[Stored data entries]
(* ===== verification/Machine.v ===== *)
(** * The simulated machine: state, address translation and memory
      (machine/machine.h, machine.cc, translate.h, translate.cc)

    The user-visible hardware: 40 registers, the physical memory, and either a
    software-loaded TLB or a linear page table. [Translate] turns virtual into
    physical addresses, [ReadMem] and [WriteMem] access memory in the byte order
    of the simulated machine (little endian) whatever the byte order of the host.
    The kernel is a client: the class [Kernel] stands for its entry point
    ExceptionHandler and for the globals [interrupt] and [stats]. *)

From S2P Require Import Prelude Interrupt.

(** machine.h, disk.h. *)
Definition SectorSize : Z := 128.
Definition PageSize : Z := SectorSize.
Definition NumPhysPages : Z := 256.
Definition MemorySize : Z := NumPhysPages * PageSize.
Definition TLBSize : Z := 4.

Inductive ExceptionType :=
| NoException | SyscallException | PageFaultException | ReadOnlyException
| BusErrorException | AddressErrorException | OverflowException | IllegalInstrException.

#[export] Instance ExceptionType_eq_dec : EqDecision ExceptionType.
Proof. solve_decision. Defined.

Definition StackReg : Z := 29.
Definition RetAddrReg : Z := 31.
Definition NumGPRegs : Z := 32.
Definition HiReg : Z := 32.
Definition LoReg : Z := 33.
Definition PCReg : Z := 34.
Definition NextPCReg : Z := 35.
Definition PrevPCReg : Z := 36.
Definition LoadReg : Z := 37.
Definition LoadValueReg : Z := 38.
Definition BadVAddrReg : Z := 39.
Definition NumTotalRegs : Z := 40.

(** translate.h: class TranslationEntry. *)
Record TranslationEntry := mkTE {
  virtualPage : Z; physicalPage : Z;
  valid : bool; readOnly : bool; use : bool; dirty : bool
}.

Activity >> Using the entries above, repeat only the lines from the one containing "Definition HiReg : Z := 32." through the one containing "Definition NumTotalRegs : Z := 40.", end lines included.

Worked solution >>
Definition HiReg : Z := 32.
Definition LoReg : Z := 33.
Definition PCReg : Z := 34.
Definition NextPCReg : Z := 35.
Definition PrevPCReg : Z := 36.
Definition LoadReg : Z := 37.
Definition LoadValueReg : Z := 38.
Definition BadVAddrReg : Z := 39.
Definition NumTotalRegs : Z := 40.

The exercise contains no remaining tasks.